[Task prompt] Only those lines in the data below from the line containing "for_each (range 0 (s_h size))" through the line containing "(** [.ok_or(ParseError::InvalidHeader)?] *)", both included, should be restated word for word.

[Material supplied]

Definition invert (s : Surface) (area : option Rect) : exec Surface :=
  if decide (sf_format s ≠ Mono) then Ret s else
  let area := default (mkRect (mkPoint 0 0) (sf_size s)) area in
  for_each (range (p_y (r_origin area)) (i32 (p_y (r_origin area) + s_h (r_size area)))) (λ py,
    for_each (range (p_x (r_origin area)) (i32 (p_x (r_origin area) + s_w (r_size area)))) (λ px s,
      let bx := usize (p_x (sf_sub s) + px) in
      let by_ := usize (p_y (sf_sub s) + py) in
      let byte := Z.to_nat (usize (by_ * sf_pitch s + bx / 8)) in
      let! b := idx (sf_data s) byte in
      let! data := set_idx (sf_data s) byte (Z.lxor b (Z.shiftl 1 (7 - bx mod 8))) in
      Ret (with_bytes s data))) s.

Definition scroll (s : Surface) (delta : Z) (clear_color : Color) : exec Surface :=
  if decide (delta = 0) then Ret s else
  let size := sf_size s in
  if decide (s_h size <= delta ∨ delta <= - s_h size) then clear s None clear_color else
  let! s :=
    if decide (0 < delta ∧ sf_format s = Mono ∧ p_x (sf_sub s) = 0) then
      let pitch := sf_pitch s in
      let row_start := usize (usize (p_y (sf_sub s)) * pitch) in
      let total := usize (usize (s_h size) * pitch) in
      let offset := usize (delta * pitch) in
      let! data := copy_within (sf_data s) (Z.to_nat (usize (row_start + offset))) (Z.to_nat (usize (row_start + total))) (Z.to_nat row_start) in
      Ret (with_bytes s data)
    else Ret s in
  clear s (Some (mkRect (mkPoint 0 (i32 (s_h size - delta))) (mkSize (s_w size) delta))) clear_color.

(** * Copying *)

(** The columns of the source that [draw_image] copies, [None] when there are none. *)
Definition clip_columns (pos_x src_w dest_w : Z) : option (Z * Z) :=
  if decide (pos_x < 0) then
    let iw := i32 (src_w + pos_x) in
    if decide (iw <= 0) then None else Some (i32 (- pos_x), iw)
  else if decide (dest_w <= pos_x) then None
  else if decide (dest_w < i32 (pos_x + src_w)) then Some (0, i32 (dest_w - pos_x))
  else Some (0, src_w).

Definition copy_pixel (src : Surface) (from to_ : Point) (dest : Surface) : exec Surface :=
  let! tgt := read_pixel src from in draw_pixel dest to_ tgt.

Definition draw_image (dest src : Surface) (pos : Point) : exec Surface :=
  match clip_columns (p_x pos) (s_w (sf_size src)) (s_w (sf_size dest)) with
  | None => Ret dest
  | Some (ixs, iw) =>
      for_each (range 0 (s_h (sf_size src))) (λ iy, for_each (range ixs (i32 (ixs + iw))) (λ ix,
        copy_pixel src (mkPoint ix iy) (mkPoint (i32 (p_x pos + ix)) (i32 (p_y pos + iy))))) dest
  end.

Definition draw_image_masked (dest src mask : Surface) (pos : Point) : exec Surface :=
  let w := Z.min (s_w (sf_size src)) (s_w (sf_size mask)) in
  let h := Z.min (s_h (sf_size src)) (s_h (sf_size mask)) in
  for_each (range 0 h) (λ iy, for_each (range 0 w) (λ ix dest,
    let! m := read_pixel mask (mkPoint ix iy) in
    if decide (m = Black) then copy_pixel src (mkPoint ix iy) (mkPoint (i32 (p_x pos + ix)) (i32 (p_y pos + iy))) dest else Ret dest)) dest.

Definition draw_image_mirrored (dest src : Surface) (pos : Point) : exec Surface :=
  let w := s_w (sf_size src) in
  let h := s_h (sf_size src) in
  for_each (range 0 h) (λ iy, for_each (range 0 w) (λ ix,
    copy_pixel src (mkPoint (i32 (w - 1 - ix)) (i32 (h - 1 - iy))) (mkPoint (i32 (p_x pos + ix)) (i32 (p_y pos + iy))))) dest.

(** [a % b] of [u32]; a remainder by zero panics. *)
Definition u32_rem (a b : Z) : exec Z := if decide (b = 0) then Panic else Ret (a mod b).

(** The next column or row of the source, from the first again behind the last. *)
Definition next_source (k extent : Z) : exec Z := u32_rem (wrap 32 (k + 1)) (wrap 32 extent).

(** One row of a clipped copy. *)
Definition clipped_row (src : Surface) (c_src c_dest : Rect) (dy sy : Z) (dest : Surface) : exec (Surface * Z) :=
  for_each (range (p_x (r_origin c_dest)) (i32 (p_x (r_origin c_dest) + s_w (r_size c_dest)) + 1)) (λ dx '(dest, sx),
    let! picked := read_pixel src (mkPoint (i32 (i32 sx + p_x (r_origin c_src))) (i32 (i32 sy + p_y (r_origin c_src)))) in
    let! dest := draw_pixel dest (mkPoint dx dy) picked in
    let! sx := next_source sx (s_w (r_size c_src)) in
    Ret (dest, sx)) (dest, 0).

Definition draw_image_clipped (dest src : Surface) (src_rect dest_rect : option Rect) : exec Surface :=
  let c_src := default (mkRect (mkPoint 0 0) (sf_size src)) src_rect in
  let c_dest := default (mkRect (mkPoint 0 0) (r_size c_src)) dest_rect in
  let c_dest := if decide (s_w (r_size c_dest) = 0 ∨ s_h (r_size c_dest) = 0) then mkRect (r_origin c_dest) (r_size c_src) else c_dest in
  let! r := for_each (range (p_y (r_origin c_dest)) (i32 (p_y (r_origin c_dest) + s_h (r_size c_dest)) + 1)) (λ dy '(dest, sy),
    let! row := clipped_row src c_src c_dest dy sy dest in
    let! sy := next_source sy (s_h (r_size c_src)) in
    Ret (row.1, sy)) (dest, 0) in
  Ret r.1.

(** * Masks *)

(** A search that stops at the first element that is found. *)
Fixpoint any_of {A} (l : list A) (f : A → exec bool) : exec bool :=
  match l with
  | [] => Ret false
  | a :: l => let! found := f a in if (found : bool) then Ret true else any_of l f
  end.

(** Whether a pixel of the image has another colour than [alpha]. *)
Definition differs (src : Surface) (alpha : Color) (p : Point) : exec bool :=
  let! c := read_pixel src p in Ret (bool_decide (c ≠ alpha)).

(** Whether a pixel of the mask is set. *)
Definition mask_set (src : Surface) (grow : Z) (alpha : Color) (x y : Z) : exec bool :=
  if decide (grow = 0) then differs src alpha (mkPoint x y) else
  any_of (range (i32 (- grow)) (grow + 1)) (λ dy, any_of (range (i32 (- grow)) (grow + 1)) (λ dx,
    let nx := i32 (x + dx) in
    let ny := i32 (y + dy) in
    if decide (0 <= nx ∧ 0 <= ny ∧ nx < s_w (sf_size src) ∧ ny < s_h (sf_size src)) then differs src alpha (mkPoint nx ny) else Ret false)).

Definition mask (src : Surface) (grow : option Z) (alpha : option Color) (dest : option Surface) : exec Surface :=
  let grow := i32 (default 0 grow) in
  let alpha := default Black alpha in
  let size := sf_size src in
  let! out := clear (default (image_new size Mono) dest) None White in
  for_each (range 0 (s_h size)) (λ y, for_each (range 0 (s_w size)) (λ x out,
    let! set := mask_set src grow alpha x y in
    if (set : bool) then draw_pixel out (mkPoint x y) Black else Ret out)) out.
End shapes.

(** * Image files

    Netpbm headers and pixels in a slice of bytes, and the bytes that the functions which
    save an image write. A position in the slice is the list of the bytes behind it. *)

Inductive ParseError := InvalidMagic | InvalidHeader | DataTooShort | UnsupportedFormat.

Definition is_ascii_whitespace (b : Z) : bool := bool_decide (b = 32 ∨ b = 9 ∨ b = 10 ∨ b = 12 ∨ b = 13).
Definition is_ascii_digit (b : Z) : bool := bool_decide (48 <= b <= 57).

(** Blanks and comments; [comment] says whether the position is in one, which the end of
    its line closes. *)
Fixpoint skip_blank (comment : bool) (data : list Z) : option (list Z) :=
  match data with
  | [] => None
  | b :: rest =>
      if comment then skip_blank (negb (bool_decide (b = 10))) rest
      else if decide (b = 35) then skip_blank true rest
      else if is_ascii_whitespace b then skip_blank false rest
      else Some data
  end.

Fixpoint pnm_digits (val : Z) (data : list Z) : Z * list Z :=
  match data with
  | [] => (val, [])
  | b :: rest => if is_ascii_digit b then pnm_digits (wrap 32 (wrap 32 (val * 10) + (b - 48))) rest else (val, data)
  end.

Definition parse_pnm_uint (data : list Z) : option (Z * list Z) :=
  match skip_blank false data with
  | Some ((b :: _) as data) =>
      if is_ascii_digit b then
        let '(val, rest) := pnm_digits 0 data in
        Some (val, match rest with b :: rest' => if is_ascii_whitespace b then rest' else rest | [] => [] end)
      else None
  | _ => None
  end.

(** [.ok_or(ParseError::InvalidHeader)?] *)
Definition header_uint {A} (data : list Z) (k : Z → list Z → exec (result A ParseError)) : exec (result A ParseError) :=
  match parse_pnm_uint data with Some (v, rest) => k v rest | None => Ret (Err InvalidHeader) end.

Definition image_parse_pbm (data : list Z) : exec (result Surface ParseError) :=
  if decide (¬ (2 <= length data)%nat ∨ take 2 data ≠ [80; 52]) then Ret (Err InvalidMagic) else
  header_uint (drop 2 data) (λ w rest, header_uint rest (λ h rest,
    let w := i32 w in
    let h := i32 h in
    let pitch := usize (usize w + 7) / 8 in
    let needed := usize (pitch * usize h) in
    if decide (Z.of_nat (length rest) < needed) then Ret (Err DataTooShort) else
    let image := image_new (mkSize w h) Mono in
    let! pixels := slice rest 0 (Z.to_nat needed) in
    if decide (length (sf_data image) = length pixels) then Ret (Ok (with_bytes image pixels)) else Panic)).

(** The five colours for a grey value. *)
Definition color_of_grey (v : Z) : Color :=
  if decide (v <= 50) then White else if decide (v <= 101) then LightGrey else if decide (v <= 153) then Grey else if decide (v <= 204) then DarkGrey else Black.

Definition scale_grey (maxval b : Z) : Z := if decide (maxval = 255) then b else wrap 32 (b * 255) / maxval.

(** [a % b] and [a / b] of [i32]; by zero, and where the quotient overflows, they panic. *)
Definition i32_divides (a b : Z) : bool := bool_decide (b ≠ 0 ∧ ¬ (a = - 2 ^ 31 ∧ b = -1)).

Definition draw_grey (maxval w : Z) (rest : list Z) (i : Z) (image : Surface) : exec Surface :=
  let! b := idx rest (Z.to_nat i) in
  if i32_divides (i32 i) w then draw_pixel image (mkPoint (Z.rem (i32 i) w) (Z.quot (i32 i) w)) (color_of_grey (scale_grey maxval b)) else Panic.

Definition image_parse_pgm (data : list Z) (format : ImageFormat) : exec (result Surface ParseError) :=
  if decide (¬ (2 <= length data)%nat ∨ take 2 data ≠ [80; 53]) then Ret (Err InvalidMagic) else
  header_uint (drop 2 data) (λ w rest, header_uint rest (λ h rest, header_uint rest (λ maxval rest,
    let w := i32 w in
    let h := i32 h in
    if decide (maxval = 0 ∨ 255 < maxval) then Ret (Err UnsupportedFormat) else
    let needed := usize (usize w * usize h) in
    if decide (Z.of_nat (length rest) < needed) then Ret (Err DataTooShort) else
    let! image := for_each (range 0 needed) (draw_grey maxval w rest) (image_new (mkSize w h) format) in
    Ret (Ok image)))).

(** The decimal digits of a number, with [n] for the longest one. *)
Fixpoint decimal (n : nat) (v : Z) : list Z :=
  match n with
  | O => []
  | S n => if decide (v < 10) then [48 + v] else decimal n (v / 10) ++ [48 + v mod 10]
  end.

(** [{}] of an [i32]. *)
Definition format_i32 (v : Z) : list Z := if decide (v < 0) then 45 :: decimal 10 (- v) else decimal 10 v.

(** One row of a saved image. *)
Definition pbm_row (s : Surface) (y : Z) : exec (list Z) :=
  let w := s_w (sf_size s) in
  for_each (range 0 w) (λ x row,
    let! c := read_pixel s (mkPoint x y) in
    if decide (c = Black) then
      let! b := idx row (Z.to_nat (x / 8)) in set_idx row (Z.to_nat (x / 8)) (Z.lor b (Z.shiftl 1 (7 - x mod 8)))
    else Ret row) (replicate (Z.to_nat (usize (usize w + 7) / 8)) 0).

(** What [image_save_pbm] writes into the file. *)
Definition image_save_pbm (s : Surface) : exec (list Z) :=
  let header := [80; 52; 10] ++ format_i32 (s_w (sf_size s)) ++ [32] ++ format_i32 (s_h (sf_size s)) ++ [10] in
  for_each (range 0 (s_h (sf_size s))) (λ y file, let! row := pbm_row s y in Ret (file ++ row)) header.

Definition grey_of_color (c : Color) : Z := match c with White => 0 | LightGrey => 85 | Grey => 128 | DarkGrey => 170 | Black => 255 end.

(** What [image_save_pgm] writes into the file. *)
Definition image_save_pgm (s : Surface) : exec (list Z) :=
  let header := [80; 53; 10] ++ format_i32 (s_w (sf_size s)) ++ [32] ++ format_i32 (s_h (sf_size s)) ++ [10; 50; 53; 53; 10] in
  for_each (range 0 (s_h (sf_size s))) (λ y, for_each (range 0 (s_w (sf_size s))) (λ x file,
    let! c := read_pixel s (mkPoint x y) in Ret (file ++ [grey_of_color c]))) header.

[Result below]
  for_each (range 0 (s_h size)) (λ y, for_each (range 0 (s_w size)) (λ x out,
    let! set := mask_set src grow alpha x y in
    if (set : bool) then draw_pixel out (mkPoint x y) Black else Ret out)) out.
End shapes.

(** * Image files

    Netpbm headers and pixels in a slice of bytes, and the bytes that the functions which
    save an image write. A position in the slice is the list of the bytes behind it. *)

Inductive ParseError := InvalidMagic | InvalidHeader | DataTooShort | UnsupportedFormat.

Definition is_ascii_whitespace (b : Z) : bool := bool_decide (b = 32 ∨ b = 9 ∨ b = 10 ∨ b = 12 ∨ b = 13).
Definition is_ascii_digit (b : Z) : bool := bool_decide (48 <= b <= 57).

(** Blanks and comments; [comment] says whether the position is in one, which the end of
    its line closes. *)
Fixpoint skip_blank (comment : bool) (data : list Z) : option (list Z) :=
  match data with
  | [] => None
  | b :: rest =>
      if comment then skip_blank (negb (bool_decide (b = 10))) rest
      else if decide (b = 35) then skip_blank true rest
      else if is_ascii_whitespace b then skip_blank false rest
      else Some data
  end.

Fixpoint pnm_digits (val : Z) (data : list Z) : Z * list Z :=
  match data with
  | [] => (val, [])
  | b :: rest => if is_ascii_digit b then pnm_digits (wrap 32 (wrap 32 (val * 10) + (b - 48))) rest else (val, data)
  end.

Definition parse_pnm_uint (data : list Z) : option (Z * list Z) :=
  match skip_blank false data with
  | Some ((b :: _) as data) =>
      if is_ascii_digit b then
        let '(val, rest) := pnm_digits 0 data in
        Some (val, match rest with b :: rest' => if is_ascii_whitespace b then rest' else rest | [] => [] end)
      else None
  | _ => None
  end.

(** [.ok_or(ParseError::InvalidHeader)?] *)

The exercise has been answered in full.